The analysis was done over a one-week period with 15 million Internet users served 168 million ad impressions on the Advertising.com network of sites.

Baltimore-based Advertising.com concluded that pop-ups, for all the fuss they generate, are the best creative format for generating consumer conversions. Heavy pop-up advertisers, like Orbitz, have long said their pop-ups work well in generating conversions.

“To me, pops are just a digitized form of those analog BRC cards,” said Doug McFarland, executive vice president and general manager of Advertising.com’s publishing business, referring to the renewal cards that fall out of magazines. “We’re not advocating one kind of creative exposure over another. If they were so absolutely intrusive, in the same way much telemarketing is, you’d see much more action taken.”

While spam is the runaway favorite for top villain of Internet marketing, pop-ups consistently rank not far behind. IVillage, which banished pop-up ads from its site last August, reported that 92.5 percent of its users tabbed them as their least favorite part of the site experience.

EarthLink and AOL have dueled over which is tougher on pop-up ads, with EarthLink going so far as to run an ad campaign on lambasting AOL’s pop-up policy.

Yet for all the posturing and predictions of pop-ups demise, advertisers and publishers continue to serve them. According to Nielsen//NetRatings’ AdRelevance unit, publishers served 13.4 billion pop-up ads in the first quarter, a 24 percent increase from the previous quarter. AdRelevance does not count house ads in its totals.
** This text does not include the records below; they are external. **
(* ===== verification/QueueRuns.v ===== *)
(** * QueueRuns: the queues over whole runs

    Whatever requests, jobs, sweeps and scripts run, the queues stay sound (QueueInvariant.v):
    the hypotheses of the theorems on single jobs hold at every moment of a run. *)

From S2P Require Import Prelude Py Effects Schema Settings Orm AuditTrail Directory Schedule JobQueue.
From S2P Require Import Frames Providers Tenancy Users QueueInvariant RateLimit Auth PasswordReset Uploads.
From S2P Require Import Onboarding Seeds Schemas PublicLink Webhooks Notifications Calendar Waitlist.
From S2P Require Import Booking BookingMachine SessionFrames Accounts SelfService IvrPrompts Ivr Twilio.
From S2P Require Import IvrCalls Worker System CatalogueBehaviour.

Section QueueRuns.
Context `{Config} `{Providers} `{!DistinctIds}.

(** ** Tables do not matter *)

Lemma sound_insert `{Entity A} (mk : Z -> Z -> A) : keeps sound_queues (db_insert mk).
Proof.
  apply sound_quiet. intros w. unfold db_insert.
  destruct (table (w_db w) !! _); [done|]. by destruct (violates _ _).
Qed.
Lemma sound_save `{Entity A} (r : A) : keeps sound_queues (save r).
Proof. by apply sound_quiet. Qed.
Lemma sound_update `{Entity A} (r : A) : keeps sound_queues (db_update r).
Proof. apply sound_quiet. intros w. unfold db_update. by destruct (violates _ _). Qed.
Lemma sound_delete `{Entity A} (r : A) : keeps sound_queues (db_delete r).
Proof. apply sound_quiet. intros w. unfold db_delete. by destruct (referenced _ _). Qed.
Lemma sound_delete_where `{Entity A} (p : A -> bool) : keeps sound_queues (delete_where p).
Proof. by apply sound_quiet. Qed.
Lemma sound_update_where `{Entity A} (p : A -> bool) f : keeps sound_queues (update_where p f).
Proof. by apply sound_quiet. Qed.
Hint Extern 0 (keeps sound_queues (db_insert _)) => apply sound_insert : ledger.
Hint Extern 0 (keeps sound_queues (save _)) => apply sound_save : ledger.
Hint Extern 0 (keeps sound_queues (db_update _)) => apply sound_update : ledger.
Hint Extern 0 (keeps sound_queues (db_delete _)) => apply sound_delete : ledger.
Hint Extern 0 (keeps sound_queues (delete_where _)) => apply sound_delete_where : ledger.
Hint Extern 0 (keeps sound_queues (update_where _ _)) => apply sound_update_where : ledger.

(** ** Requests *)

Lemma sound_offer b t context :
  keeps sound_queues context -> keeps sound_queues (offer_freed_slot b t context).
Proof. intros Hc. unfold offer_freed_slot. keeps_steps. Qed.
Hint Resolve sound_offer : ledger.

Lemma sound_cancel k b t r a o : keeps sound_queues (cancel_booking k b t r a o).
Proof.
  unfold cancel_booking, fail_linked_pending_payment, require_booking_in_business_for_update.
  keeps_steps.
Qed.
Lemma sound_expire k b t : keeps sound_queues (expire_pending_payment_hold k b t).
Proof.
  unfold expire_pending_payment_hold, fail_linked_pending_payment,
    require_booking_in_business_for_update. keeps_steps.
Qed.
Lemma sound_confirm k b t p s : keeps sound_queues (confirm_booking_payment k b t p s).
Proof.
  unfold confirm_booking_payment, settle_payment, payment_of, enqueue_confirmation_jobs,
    require_booking_in_business_for_update. keeps_steps.
Qed.
Lemma sound_create t b c s st x src a o r :
  keeps sound_queues (create_booking t b c s st x src a o r).
Proof.
  unfold create_booking, write_booking, translate_integrity_error, enqueue_confirmation_jobs.
  keeps_steps.
Qed.
Lemma sound_hold t b c s st x p i src :
  keeps sound_queues (create_pending_payment_hold t b c s st x p i src).
Proof. unfold create_pending_payment_hold, write_hold, translate_integrity_error. keeps_steps. Qed.
Hint Resolve sound_cancel sound_create sound_expire sound_confirm sound_hold : ledger.

Lemma sound_reschedule k b t n r a s : keeps sound_queues (reschedule_booking k b t n r a s).
Proof.
  unfold reschedule_booking, require_booking_in_business, require_booking, get_booking. keeps_steps.
Qed.
Lemma sound_sweep : keeps sound_queues expire_stale_payment_holds.
Proof. unfold expire_stale_payment_holds, expire_one_hold. keeps_steps. Qed.
Hint Resolve sound_reschedule sound_sweep : ledger.

Lemma sound_sms_reply b t f m : keeps sound_queues (handle_sms_reply b t f m).
Proof.
  unfold handle_sms_reply, get_customer_by_phone, customer_by_phone, get_next_confirmed_booking.
  keeps_steps.
Qed.
Hint Resolve sound_sms_reply keeps_find_slots keeps_check_signature keeps_ivr_to_twiml : ledger.

Lemma sound_keypress k t key : keeps sound_queues (handle_keypress k t key).
Proof.
  unfold handle_keypress, handle_no_input. unfold_ivr. unfold handle_invalid_key, assign. keeps_steps.
Qed.
Lemma sound_start_session b t p : keeps sound_queues (start_session b t p).
Proof.
  unfold start_session, lookup_returning_caller_name, get_client_by_customer_id. unfold_ivr.
  keeps_steps.
Qed.
Hint Resolve sound_keypress sound_start_session : ledger.

Lemma execute_sound r : keeps sound_queues (execute r).
Proof.
  destruct r; unfold execute;
    try (unfold_bookings; unfold_calls; unfold_directory; unfold_schedule; solve [keeps_steps]).
  apply keeps_execute_account, _.
Qed.

(** ** The worker *)

Context `{ExnText}.

Lemma sound_poll types :
  triple sound_queues (poll types)
    (fun o w => sound_queues w /\ match o with Some j => in_processing j w | None => True end) no_error.
Proof.
  induction types as [|t types IH]; simpl; [by apply triple_ret|].
  eapply triple_bind; [apply sound_dequeue|].
  intros [j|]; [by apply triple_ret|]. intros w [Hw _]. exact (IH w Hw).
Qed.

(** A handler works beside the queues; the ids it draws are new. *)
Lemma sound_handler j :
  let Q w := sound_queues w /\ in_processing j w in
  triple Q (handle_job j) (fun _ => Q) (fun _ => Q).
Proof.
  intros Q w [Hw Hin].
  pose proof (handlers_leave_queues _ _ j w (conj eq_refl eq_refl)) as Hq.
  pose proof (keeps_handle_job (fun w' => w_entropy w <= w_entropy w') j w (Z.le_refl _)) as He.
  assert (Hf : sound_queues (handle_job j w).2 /\ in_processing j (handle_job j w).2).
  { assert (Hk : keys_only (w_redis w) (w_redis (handle_job j w).2)) by (by destruct (handle_job j w) as [[]]).
    split; [apply (sound_same w); [by rewrite (keys_documents _ _ Hk) | by destruct (handle_job j w) as [[]] | done]|].
    unfold in_processing, get_list. by rewrite (proj1 Hk). }
  by destruct (handle_job j w) as [[u|e] w'].
Qed.

(** The worker survives every job: only a handler that never returns ends it. *)
Lemma sound_process :
  triple sound_queues process_next_job (fun _ => sound_queues)
    (fun e w => sound_queues w /\ e = NonTermination).
Proof.
  unfold process_next_job. eapply triple_bind.
  { eapply triple_conseq; [apply sound_poll | done | intros o w Hw; exact Hw | done]. }
  intros [j|]; [|apply triple_ret; by intros w [? _]]. intros w Hw. unfold run_job.
  pose proof (sound_handler j w Hw) as Hh. destruct (handle_job j w) as [[u|e] w'].
  - pose proof (sound_ack j w' Hh) as Ha. unfold bind. by destruct (ack_job j w') as [[]].
  - destruct (on_job_error j e) as [m|] eqn:Em.
    + assert (Hm : triple (fun w => sound_queues w /\ in_processing j w) m (fun _ => sound_queues) no_error).
      { assert (Hr : forall x, triple (fun w => sound_queues w /\ in_processing j w)
          (schedule_retry j x ;;; ret true) (fun _ => sound_queues) no_error).
        { intros x. eapply triple_bind; [apply sound_retry | intros a; by apply triple_ret]. }
        assert (Hf : forall x, triple (fun w => sound_queues w /\ in_processing j w)
          (move_job_to_failed_queue j x ;;; ret true) (fun _ => sound_queues) no_error).
        { intros x. eapply triple_bind; [apply sound_failed | intros a; by apply triple_ret]. }
        unfold on_job_error in Em. destruct e; simplify_eq/=; repeat case_match; auto. }
      specialize (Hm w' Hh). by destruct (m w') as [[]].
    + split; [apply Hh|]. unfold on_job_error in Em. by destruct e.
Qed.

Lemma sound_upkeep : triple sound_queues run_queue_maintenance (fun _ => sound_queues) no_error.
Proof.
  unfold run_queue_maintenance. eapply triple_bind; [apply sound_reclaim|]. intros n.
  eapply triple_bind; [apply sound_promote|]. intros m. by apply triple_ret.
Qed.

Lemma sound_maintenance : keeps sound_queues run_scheduled_maintenance.
Proof.
  destruct (keeps_account_tasks sound_queues) as (_ & _ & H3 & H4 & H5).
  destruct (keeps_reconcile sound_queues) as [H6 H7].
  pose proof (keeps_reminders sound_queues) as H8.
  assert (keeps sound_queues expire_stale_waitlist_offers) as H9
    by (apply keeps_expire_offers; eauto with ledger).
  unfold run_scheduled_maintenance, maintenance_tasks, try_acquire_maintenance_lock,
    get_failed_queue_depth, cleanup_old_audit_logs, expire_stale_sessions, in_session.
  keeps_steps. apply framed_request; [exact _|]. keeps_steps.
Qed.

Lemma keeps_no_error {A} (m : PyM A) :
  triple sound_queues m (fun _ => sound_queues) no_error -> keeps sound_queues m.
Proof. intros Hm. by eapply triple_conseq; [exact Hm|..]. Qed.

Context (separate_failed_queue : forall t, queue_name_for_job_type t <> worker_failed_queue_name).

Lemma sound_script script : keeps sound_queues (run_script script).
Proof.
  destruct script; simpl; (apply keeps_bind; [|intros; apply keeps_ret]).
  - apply framed_request; [exact _|].
    unfold seed_demo_main, seed_all, seed_demo, seed_demo_business, find_demo_business, seed_staff,
      seed_services, seed_hours, seed_each.
    pose proof (keeps_default_tenant sound_queues). pose proof (keeps_seed_user sound_queues).
    keeps_steps.
  - apply framed_request; [exact _|]. apply keeps_dev_seed, _.
  - apply framed_request; [exact _|]. apply keeps_default_tenant, _.
  - unfold worker_failed_jobs_main. destruct command; (apply keeps_bind; [|intros; apply keeps_ret]);
      apply keeps_no_error; [apply sound_list | by apply sound_requeue].
Qed.

Lemma sound_run w w' : system_run w w' -> sound_queues w -> sound_queues w'.
Proof.
  intros Hr. induction Hr as [w|w1 w2 w3 Hs _ IH]; [done|]. intros Hw. apply IH.
  destruct Hs as [r w|w|w|w|script w|w t _]; [| | | | |exact Hw].
  - apply (keeps_final _ _ _ (framed_request _ _ (execute_sound r)) Hw).
  - pose proof (sound_process w Hw) as Ht. destruct (process_next_job w) as [[b|e] w']; [done | apply Ht].
  - apply (keeps_final _ _ _ sound_maintenance Hw).
  - apply (keeps_final _ _ _ (keeps_no_error _ sound_upkeep) Hw).
  - apply (keeps_final _ _ _ (sound_script script) Hw).
Qed.

(** C99: no run spoils the queues.  Whatever requests, jobs, sweeps, upkeep of the queues and
    scripts run, whether they succeed or fail, every document that Redis then holds in a queue
    parses as a job and prints back as itself, no job is held twice, and every id was drawn
    before, so a new job never takes the id of another.  Hence the worker can always go on:
    polling, running and settling a job never raises, and neither does the upkeep of the queues;
    only a handler that never returns would stop it. *)
Theorem queues_stay_sound (w w' : World) :
  sound_queues w -> system_run w w' ->
  (forall raw, raw ∈ documents (w_redis w') -> exists j, from_json raw = Ok j /\ to_json j = raw)
  /\ NoDup (job_ids (w_redis w'))
  /\ (forall id, id ∈ job_ids (w_redis w') -> exists n, n < w_entropy w' /\ id = uuid_str n)
  /\ (forall e, (process_next_job w').1 = Raise e -> e = NonTermination)
  /\ (run_queue_maintenance w').1 = Ok tt.
Proof.
  intros Hw Hr. pose proof (sound_run _ _ Hr Hw) as Hw'. pose proof Hw' as [[Hv Hnd] Hi].
  split; [|split; [exact Hnd | split; [exact Hi | split]]].
  - intros raw Hraw. destruct (Hv raw Hraw) as [j ->]. exists j. split; [apply from_to_json | done].
  - intros e He. pose proof (sound_process w' Hw') as Ht.
    destruct (process_next_job w') as [[b|x] w2]; [done|]. simpl in He. destruct Ht as [_ ->]. congruence.
  - pose proof (sound_upkeep w' Hw') as Ht. by destruct (run_queue_maintenance w') as [[[]|e] w2].
Qed.
End QueueRuns.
Advertising.com, which serves pop-up ads for clients, cited a Dynamic Logic study from 2001 that found consumers accepting of pop-up ads so long as they were infrequent, regarding the unit with the same mild irritation with which they regard direct mail.

The performance of pop-ups versus standard formats was even better than rich media’s. The analysis found that rich media failed to improve click-through rates but garnered four times better conversions.

Pop-up ads still remain a small portion of the overall online advertising market, accounting for under 5 percent of all ads served in the first quarter.

Industry analysts have said pop-up advertisers and publishers have diluted their effectiveness through lax frequency controls. Advertising.com’s study found that all ads lose their effectiveness when impression levels rise, with one to five impressions generating the best revenue return.